Through the development and integration of systems, Intel began to collect information around the Digital Body Language of its resellers. They began to understand the motivations and behaviors of their resellers by providing the ability for resellers to pre-order products. This was a component that was built, similar to a shopping cart system using data cards as the database.
They added an email inbox into their communications so resellers could view emails that were previously sent to them using the web version url served from a data card set. They provided an event calendar so resellers could view when events were taking place and register their interest in joining them. They also provided a rating system for parts of the site with new products or features. This allowed resellers to vote for elements that were more relevant to them and drive the direction of the campaigns.
This provided Intel with a 360-degree view, a universal profile, of their resellers. Intel could now enable, and be more attentive to the needs of, their resellers. And this universal profile of your contacts can be obtained beyond traditional digital channels.
Find Opportunity Outside of Traditional Digital Communications
Balluff utilizes marketing communication channels like trade shows and events, digital and print advertising, and gated content. But they also recognized the opportunity to leverage another communication source, their technical support team. Customer support calls are logged into a database. The marketing team then segments that data and sends a follow-up email with a link to a survey form. That survey data is captured against the contact record. By capturing this information, Balluff can further segment and personalize communications to improve the customer experience.
Certainly customer intimacy, sales and reseller enablement, and communication effectiveness are all key benefits of digital marketing transformation, but revenue generation and cost savings are also objectives for many manufacturing organizations.
Enhance Channels Delivering a Return
EMC Isilon found that not only did they need to improve productivity, but they also needed to increase revenue. EMC Isilon enhanced a traditional marketing channel by orchestrating the assets into a more comprehensive MCM program.

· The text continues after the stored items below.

Lemma get_looks H s k :
  inv H s -> Z.of_nat (length H) <= MAX_HELD -> slab_lock s = false -> cache_lock s = false ->
  wp (item_get k) (get_post H s k) s.
Proof.
  intros HI HH Hs Hc. apply wp_cache_locked; [done|]. set (s0 := set_cache_lock true s).
  eapply wp_mono; [by apply (get_spec H s0 k)|]. intros o s' G.
  destruct (get_serves H s0 k o s' HI G) as (F & _). split; [by rewrite (k_cache_lock _ _ F)|].
  assert (looks s0 s' -> looks s (set_cache_lock false s')) as Hlk.
  { intros [F0 U0 L0 O0]. split; [by apply frame_locked|exact U0|exact L0|exact O0]. }
  destruct o as [a|].
  - destruct G as (it & Hb & Hv & HI' & O). pose proof Hb as (Ha & Hl & Hk). split.
    + apply Hlk. apply (looks_only s0 s' a it (set_refcount (i_refcount it + 1) it)); [done|done|done|left|done]. split_and!; done.
    + exists it, (set_refcount (i_refcount it + 1) it). split_and!; [by exists a|done|exact HI'|exact (only_eq a _ s0 s' O)|done|].
      destruct O as [F' _]. rewrite <-Hv. apply (visible_frame s0 s' (set_refcount (i_refcount it + 1) it) F').
  - destruct G as [HI' [(F' & Hh & Hn)|(a & it & Hb & Hv & O)]].
    + split; [apply Hlk; by apply looks_heap|]. split; [exact HI'|]. intros b x Hb. by destruct (Hn b x).
    + pose proof Hb as (Ha & Hl & Hk). destruct (gone_flags it) as [Hg _]. split.
      * apply Hlk. apply (looks_only s0 s' a it (gone it)); [done|done|congruence|by right|intros cf; apply gone_respool].
      * split; [exact HI'|]. intros b x Hb'. by destruct (bound_inj H s k a b it x HI Hb Hb') as [-> ->].
Qed.

Lemma touch_looks H s a it :
  inv H s -> slab_lock s = false -> cache_lock s = false -> used_before_now s ->
  heap s !! a = Some it -> item_is_linked it = true -> visible s it = true ->
  wp (item_touch a) (fun _ s' => looks s s' /\ inv H s') s.
Proof.
  intros HI Hs Hc HU Ha Hl Hv. unfold item_touch. wp_go. destruct (_ <=? _); [apply wp_ret; split; [apply looks_refl|done]|].
  apply wp_bind, wp_lock_cache; [done|]. apply wp_bind. eapply wp_mono; [by apply (item_touch_spec H (set_cache_lock true s) a it)|].
  intros _ s' (HI' & t & O & Ht). pose proof O as [F _]. apply wp_unlock_cache; [by rewrite (k_cache_lock _ _ F)|].
  assert (looks (set_cache_lock true s) s') as [F0 U0 L0 O0].
  { apply (looks_only _ s' a it (set_atime t it)); [done|done| | |done].
    - intros _ Hat. destruct Ht as [-> | ->]; [done|]. simpl. lia.
    - left. split_and!; [done|done| |by split]. destruct Ht as [-> | ->]; [by destruct it|].
      rewrite (visible_touch (set_cache_lock true s) it); [done|done|]. by apply (HU a it). }
  split; [|exact HI']. split; [by apply frame_locked|exact U0|exact L0|exact O0].
Qed.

They pulled together email invites, confirmations, and reminders. All of these channels were tied to an event module where marketing could pull an event dashboard.
They recognized that their events were not one-off activities, they were longitudinal programs that involved engagement from their audience before, during, and after the event. They began to grow the universal profile of their attendees by capturing their engagement against these event communications. And they finally understood the marketing return on investment.

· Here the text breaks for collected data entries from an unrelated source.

(** C9: A get (or gets) is served from its first byte to the last byte of its
    response.  Over TCP and with memory for the response: an idle connection to
    which the request arrives in whatever pieces, between whatever waits and
    after whatever requests of the same event, comes to have sent, for each key
    in order (also more keys than fit in the token array), the text of the item
    the store serves under it at the start, and END, whatever parts of this the
    socket takes at a time; it is then idle again with the rest of the input, it
    has given up all references it took, and the store serves what it did. *)
Theorem get_served e reqs_per_event H c bs req rest w1 w2 keys t1 str n
  (Hreqs : 0 < reqs_per_event) (HC : idle c) (HS : calm H (store (srv c)))
  (HW : forall key x, key ∈ keys -> found_under (store (srv c)) key (Some x) -> widths (use_cas (cfg (store (srv c)))) x)
  (HL : forall key x, key ∈ keys -> found_under (store (srv c)) key (Some x) -> respool (cfg (store (srv c))) x = false)
  (Hw1 : w1 = bytes "get" \/ w1 = bytes "gets") (Hwords : words req = w1 :: w2 :: keys)
  (Hkeys : keys <> []) (Hshort : Forall short_key keys)
  (HH : Z.of_nat (length H) + Z.of_nat (length keys) <= MAX_HELD) (Hfuel : (length keys < rq_fuel e)%nat)
  (Ht1 : asc_tokenize req TOKEN_MAX !! 1%nat = Some t1) (Hs1 : t_val t1 = Some str) (Hn : mc_strtol str = (true, n))
  (Hcfg : n = -1 \/ n = configuration_number (srv c)) (Hcfg0 : configuration_number (srv c) <> -1)
  (Hline : (length req < 1024)%nat) (H10 : 10 ∉ req) (H0 : 0 ∉ req)
  (Ha : arrives (incoming c) bs) (Hdata : rdata c ++ bs = req ++ CRLF ++ rest)
  (Hb : Z.of_nat (length (rdata c ++ bs)) < 2 ^ 30)
  (Htakes : forall olds, Forall2 (found_under (store (srv c))) keys olds ->
     takes (sends c) (length (get_text (bool_decide (w1 = bytes "gets")) olds))) :
  leads e reqs_per_event (fun c' => exists olds bs',
    Forall2 (found_under (store (srv c))) keys olds /\
    sent c' = sent c ++ get_text (bool_decide (w1 = bytes "gets")) olds /\
    arrives (incoming c') bs' /\ rdata c' ++ bs' = rest /\ idle c' /\
    calm H (store (srv c')) /\ looks (store (srv c)) (store (srv c'))) c.
Proof.
  eapply leads_mono; [eapply (get_leads e reqs_per_event H c bs req rest w1 w2 keys t1 str n 0); try done|].
  - intros olds HF. rewrite Nat.add_0_r. by apply Htakes.
  - intros c' (olds & bs' & HF & Hse & _ & Hrest). by exists olds, bs'.
Qed.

They transformed their field event schedule from a series of disperate one-off events to an integrated multi-city roadshow built around a common quarterly theme. In two quarters time, they successfully scaled from eight events to over 50 events delivered in one quarter across North America. Since program inception, they can attribute nearly 500 marketing-sourced opportunities and have delivered mid 8-figures in closed-won revenue.
Support Your Decisions With Data
Manufacturers can finally obtain that data insight to make smarter business decisions. By capturing and analyzing an individual’s Digital Body Language across all channels, companies cannot only develop that sought after universal profile but also understand things like cost of recruitment efforts, cost of acquiring new customers and partners, and effectiveness of their communication outreach across regions.
Companies can also begin to understand sales rep and partner revenue potential. You can see which reps and partners are not only driving the most revenue, but are also the most engaged. You can also begin to understand which reps and partners have the greatest potential to grow revenue and which are generating the greatest return on investment. In short, you can identify which reps and partners to invest in.
Through the development of strong content, unification of digital channels, and focus on data forensics manufacturers can grow their book of business, recruit, retain and enable resellers, and make strategic business decisions based on fact, not opinion.